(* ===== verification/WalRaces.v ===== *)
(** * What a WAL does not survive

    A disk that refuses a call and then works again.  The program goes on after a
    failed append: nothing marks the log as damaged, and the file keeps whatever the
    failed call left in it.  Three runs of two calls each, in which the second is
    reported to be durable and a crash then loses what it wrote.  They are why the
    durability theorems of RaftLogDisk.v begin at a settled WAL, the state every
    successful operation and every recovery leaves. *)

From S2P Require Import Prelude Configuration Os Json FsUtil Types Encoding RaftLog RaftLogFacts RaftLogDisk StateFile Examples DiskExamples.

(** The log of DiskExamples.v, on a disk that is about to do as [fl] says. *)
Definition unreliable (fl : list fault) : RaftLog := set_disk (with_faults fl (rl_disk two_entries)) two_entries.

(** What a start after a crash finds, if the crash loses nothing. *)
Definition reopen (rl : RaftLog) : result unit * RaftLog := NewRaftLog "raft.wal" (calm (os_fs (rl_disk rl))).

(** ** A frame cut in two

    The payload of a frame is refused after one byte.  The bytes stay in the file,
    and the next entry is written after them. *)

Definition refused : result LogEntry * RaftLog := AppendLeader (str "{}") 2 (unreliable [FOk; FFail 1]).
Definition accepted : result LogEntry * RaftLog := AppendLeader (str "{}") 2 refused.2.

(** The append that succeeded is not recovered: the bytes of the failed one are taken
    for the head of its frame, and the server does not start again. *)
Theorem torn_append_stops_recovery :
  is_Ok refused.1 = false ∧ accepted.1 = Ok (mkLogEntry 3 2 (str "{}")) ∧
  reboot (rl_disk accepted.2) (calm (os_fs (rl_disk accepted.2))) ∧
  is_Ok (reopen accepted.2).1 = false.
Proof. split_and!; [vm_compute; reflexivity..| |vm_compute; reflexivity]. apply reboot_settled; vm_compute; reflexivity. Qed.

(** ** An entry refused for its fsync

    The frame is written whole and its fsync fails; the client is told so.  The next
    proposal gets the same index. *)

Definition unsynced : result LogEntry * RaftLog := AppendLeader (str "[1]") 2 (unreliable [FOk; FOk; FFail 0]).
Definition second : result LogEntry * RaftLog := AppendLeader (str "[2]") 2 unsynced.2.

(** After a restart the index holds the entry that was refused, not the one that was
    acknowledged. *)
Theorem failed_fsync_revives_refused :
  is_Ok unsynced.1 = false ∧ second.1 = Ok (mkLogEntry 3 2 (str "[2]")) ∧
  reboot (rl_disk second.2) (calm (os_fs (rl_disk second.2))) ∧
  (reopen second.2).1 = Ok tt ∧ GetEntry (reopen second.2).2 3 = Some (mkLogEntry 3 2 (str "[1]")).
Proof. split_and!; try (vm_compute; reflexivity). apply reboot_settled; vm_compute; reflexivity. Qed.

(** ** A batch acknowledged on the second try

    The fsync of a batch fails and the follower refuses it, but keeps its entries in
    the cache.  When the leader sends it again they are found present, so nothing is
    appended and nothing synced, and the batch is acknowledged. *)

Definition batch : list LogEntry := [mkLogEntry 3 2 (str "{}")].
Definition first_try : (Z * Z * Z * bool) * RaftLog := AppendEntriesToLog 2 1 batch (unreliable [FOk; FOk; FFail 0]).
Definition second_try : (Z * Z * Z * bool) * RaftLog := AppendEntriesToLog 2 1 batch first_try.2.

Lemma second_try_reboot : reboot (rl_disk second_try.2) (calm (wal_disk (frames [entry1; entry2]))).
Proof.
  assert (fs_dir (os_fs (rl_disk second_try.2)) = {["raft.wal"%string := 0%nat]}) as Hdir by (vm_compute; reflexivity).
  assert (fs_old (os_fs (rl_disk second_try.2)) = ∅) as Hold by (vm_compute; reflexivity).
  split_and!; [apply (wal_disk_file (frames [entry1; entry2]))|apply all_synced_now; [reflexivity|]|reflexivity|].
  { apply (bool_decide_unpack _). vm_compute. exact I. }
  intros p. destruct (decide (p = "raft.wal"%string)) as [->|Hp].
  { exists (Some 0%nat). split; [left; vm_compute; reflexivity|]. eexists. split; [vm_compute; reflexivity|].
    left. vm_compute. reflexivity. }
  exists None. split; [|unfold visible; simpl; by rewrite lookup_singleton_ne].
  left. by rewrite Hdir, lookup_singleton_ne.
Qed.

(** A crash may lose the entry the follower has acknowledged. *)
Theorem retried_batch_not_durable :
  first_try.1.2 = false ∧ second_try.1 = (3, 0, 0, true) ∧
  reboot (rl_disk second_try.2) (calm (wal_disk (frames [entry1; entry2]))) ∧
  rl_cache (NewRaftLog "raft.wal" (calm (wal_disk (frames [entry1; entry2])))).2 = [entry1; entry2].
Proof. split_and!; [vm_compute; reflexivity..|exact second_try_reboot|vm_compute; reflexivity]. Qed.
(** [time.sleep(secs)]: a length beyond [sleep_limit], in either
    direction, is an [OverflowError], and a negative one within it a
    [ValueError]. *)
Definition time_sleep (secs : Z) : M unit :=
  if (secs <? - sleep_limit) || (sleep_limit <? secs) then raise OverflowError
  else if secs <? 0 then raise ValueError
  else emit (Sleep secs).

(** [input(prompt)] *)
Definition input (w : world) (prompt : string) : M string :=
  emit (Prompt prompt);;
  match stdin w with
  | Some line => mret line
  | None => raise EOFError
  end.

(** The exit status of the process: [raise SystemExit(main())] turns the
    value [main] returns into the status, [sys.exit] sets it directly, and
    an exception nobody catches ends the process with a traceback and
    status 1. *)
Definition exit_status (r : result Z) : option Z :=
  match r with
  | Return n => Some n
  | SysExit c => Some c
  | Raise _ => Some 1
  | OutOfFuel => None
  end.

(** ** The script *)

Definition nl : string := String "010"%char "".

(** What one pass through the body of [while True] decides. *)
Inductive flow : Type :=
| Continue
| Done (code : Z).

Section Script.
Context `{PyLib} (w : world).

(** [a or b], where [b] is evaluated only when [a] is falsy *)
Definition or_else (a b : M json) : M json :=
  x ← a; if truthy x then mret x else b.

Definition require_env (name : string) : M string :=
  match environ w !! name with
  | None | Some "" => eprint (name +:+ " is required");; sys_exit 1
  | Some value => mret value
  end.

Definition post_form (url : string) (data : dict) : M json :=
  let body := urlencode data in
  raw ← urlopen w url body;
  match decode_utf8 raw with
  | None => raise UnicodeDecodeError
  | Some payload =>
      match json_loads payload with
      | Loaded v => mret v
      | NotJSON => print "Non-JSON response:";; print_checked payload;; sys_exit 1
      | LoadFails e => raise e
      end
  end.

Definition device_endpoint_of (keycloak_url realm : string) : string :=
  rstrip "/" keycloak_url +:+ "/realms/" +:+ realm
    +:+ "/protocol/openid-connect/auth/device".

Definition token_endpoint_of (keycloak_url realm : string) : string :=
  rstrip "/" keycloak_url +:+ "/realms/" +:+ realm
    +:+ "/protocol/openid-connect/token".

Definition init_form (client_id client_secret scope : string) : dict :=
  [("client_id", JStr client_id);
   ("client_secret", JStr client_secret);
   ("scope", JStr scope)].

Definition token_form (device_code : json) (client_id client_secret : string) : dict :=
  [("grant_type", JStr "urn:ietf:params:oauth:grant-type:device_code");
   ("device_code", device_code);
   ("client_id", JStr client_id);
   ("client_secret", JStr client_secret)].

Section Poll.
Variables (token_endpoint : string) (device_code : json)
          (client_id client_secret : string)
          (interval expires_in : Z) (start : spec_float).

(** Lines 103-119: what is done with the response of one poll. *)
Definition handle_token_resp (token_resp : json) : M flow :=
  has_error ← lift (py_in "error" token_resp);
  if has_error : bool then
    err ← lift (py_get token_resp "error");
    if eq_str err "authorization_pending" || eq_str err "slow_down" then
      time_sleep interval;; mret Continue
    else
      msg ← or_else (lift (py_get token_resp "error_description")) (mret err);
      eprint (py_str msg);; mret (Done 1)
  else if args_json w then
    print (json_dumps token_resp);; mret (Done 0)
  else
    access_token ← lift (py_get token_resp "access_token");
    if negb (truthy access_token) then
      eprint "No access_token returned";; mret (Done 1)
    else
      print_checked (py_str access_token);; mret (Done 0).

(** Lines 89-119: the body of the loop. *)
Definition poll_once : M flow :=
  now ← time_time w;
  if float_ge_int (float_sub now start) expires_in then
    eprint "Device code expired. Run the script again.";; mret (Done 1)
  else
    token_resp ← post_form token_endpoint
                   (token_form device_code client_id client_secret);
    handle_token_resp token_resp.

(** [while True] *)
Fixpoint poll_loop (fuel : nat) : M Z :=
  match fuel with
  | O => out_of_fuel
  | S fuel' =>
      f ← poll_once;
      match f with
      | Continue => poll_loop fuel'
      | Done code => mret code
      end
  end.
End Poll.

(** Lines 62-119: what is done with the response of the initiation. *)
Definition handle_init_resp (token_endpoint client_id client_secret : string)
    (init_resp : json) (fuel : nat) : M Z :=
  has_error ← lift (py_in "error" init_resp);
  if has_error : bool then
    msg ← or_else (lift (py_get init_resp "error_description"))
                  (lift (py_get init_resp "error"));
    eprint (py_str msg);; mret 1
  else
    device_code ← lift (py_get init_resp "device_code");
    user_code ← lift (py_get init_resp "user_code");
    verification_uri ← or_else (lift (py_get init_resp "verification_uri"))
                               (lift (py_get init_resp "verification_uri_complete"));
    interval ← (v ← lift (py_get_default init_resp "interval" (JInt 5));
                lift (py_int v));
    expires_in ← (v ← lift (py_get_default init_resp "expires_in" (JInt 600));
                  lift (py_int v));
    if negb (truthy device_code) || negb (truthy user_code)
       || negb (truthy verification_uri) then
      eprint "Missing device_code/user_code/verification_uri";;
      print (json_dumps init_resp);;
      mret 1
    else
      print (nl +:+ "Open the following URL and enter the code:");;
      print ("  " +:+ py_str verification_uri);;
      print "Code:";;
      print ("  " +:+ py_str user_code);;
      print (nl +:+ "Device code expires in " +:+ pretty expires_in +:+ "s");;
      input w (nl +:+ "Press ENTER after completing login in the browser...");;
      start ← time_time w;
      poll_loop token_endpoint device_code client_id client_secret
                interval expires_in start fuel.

--

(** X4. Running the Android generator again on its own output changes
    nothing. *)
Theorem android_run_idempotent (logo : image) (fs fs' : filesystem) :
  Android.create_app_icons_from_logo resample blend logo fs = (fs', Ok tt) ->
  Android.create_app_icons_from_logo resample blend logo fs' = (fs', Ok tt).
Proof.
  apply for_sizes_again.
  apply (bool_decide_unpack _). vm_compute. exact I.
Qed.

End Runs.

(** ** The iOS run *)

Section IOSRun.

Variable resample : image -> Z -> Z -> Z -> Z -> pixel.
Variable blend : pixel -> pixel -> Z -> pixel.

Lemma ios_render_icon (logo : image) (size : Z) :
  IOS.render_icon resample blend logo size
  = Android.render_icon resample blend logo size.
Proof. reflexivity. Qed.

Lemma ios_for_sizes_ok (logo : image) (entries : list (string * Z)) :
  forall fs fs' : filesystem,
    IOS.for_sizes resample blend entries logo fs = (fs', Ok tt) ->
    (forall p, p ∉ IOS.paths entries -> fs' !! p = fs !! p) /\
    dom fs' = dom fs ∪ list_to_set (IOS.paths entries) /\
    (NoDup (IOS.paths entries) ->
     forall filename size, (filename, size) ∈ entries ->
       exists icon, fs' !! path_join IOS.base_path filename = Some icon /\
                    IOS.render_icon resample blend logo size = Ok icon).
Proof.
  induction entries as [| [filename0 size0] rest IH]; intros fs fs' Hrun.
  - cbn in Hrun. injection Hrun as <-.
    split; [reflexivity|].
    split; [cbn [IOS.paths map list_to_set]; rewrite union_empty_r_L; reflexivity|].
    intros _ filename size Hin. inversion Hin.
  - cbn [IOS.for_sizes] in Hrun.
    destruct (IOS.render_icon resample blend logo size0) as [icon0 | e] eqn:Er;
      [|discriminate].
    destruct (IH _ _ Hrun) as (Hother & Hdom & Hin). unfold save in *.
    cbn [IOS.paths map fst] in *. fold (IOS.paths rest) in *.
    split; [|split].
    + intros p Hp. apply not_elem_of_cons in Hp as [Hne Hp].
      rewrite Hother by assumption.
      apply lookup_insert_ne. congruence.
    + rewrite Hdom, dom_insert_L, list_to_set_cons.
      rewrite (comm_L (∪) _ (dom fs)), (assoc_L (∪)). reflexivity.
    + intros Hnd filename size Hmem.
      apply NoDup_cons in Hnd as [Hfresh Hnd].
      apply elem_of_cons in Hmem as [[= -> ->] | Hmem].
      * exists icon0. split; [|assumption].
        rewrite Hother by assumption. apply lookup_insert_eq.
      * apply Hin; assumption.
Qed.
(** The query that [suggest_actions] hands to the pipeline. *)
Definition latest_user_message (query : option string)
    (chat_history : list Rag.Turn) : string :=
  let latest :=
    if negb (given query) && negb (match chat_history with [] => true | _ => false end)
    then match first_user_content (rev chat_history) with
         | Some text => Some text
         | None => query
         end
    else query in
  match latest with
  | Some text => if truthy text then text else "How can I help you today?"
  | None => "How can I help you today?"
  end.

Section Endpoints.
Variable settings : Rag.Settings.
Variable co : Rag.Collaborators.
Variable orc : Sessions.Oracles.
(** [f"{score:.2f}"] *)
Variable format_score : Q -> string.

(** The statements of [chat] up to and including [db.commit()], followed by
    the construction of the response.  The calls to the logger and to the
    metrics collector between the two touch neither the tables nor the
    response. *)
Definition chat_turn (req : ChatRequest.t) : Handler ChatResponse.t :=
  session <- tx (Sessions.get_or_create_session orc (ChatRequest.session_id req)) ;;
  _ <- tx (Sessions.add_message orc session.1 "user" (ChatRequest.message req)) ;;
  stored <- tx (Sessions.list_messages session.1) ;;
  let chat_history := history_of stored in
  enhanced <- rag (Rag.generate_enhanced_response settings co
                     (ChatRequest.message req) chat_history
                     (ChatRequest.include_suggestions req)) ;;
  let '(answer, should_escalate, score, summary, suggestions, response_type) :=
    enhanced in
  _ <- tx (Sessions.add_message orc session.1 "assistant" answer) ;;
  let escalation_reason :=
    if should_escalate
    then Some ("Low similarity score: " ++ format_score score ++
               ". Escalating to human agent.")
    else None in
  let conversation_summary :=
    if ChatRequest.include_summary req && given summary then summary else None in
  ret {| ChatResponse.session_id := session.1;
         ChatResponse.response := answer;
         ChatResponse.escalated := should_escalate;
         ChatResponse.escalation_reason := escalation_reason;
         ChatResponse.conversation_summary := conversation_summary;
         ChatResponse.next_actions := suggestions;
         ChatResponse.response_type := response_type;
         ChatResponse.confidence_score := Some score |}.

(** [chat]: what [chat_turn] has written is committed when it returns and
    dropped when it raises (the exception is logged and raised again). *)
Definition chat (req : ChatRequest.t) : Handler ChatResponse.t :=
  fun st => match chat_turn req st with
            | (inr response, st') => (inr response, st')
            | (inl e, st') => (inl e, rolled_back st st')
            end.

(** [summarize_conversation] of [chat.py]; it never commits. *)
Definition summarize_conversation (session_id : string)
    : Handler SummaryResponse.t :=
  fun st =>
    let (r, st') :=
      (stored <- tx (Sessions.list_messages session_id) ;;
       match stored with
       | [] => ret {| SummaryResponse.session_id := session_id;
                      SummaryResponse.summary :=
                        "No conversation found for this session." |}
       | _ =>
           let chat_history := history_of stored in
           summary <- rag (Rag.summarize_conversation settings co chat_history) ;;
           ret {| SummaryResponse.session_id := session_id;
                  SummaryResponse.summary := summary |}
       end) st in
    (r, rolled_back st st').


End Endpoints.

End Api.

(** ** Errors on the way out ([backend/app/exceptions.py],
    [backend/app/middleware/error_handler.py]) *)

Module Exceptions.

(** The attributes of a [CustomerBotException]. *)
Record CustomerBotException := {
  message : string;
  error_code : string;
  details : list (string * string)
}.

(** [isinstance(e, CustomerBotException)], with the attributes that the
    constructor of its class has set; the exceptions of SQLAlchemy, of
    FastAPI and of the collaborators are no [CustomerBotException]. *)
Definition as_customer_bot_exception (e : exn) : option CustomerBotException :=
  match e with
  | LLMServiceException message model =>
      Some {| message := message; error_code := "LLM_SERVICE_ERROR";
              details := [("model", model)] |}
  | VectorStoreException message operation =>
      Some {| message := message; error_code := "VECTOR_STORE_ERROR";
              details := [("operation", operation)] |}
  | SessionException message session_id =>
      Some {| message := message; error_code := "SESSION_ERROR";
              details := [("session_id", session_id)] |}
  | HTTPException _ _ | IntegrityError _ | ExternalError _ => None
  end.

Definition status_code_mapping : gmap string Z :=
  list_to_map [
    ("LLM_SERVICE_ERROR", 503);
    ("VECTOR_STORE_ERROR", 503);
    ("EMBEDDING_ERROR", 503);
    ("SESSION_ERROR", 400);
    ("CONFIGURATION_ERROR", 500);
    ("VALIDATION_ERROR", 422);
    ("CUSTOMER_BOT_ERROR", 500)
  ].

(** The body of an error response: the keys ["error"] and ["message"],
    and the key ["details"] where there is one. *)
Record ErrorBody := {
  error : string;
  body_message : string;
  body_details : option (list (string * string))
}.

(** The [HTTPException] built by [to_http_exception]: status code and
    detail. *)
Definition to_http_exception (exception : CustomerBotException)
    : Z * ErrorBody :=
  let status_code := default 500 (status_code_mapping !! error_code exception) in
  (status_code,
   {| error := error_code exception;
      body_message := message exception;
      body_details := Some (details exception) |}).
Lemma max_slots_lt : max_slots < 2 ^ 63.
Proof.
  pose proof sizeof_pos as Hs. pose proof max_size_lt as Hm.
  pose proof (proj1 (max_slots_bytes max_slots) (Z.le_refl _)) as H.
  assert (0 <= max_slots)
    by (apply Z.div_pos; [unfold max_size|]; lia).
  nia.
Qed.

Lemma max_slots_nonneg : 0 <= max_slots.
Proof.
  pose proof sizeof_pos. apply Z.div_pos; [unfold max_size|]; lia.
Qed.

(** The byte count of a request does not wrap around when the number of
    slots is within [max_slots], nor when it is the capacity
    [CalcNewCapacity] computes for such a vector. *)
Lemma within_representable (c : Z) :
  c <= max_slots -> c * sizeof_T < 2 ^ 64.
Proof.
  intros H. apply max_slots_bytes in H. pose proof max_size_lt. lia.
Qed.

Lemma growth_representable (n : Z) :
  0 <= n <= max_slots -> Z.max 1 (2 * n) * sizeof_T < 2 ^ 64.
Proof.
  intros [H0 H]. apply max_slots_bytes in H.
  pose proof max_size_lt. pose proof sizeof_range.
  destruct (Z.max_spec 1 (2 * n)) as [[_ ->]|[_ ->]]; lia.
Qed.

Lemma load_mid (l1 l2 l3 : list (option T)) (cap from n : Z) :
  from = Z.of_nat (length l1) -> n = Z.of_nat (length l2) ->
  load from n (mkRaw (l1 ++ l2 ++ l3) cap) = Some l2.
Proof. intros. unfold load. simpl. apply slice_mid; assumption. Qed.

— PROBLEM DESCRIPTION —
Your reply is to repeat, unchanged, the lines above running from the one with "icon0. split; [|assumption]." up to and including the one with "(chat_history : list".

— OUTPUT FOR THIS TASK —
      * exists icon0. split; [|assumption].
        rewrite Hother by assumption. apply lookup_insert_eq.
      * apply Hin; assumption.
Qed.
(** The query that [suggest_actions] hands to the pipeline. *)
Definition latest_user_message (query : option string)
    (chat_history : list Rag.Turn) : string :=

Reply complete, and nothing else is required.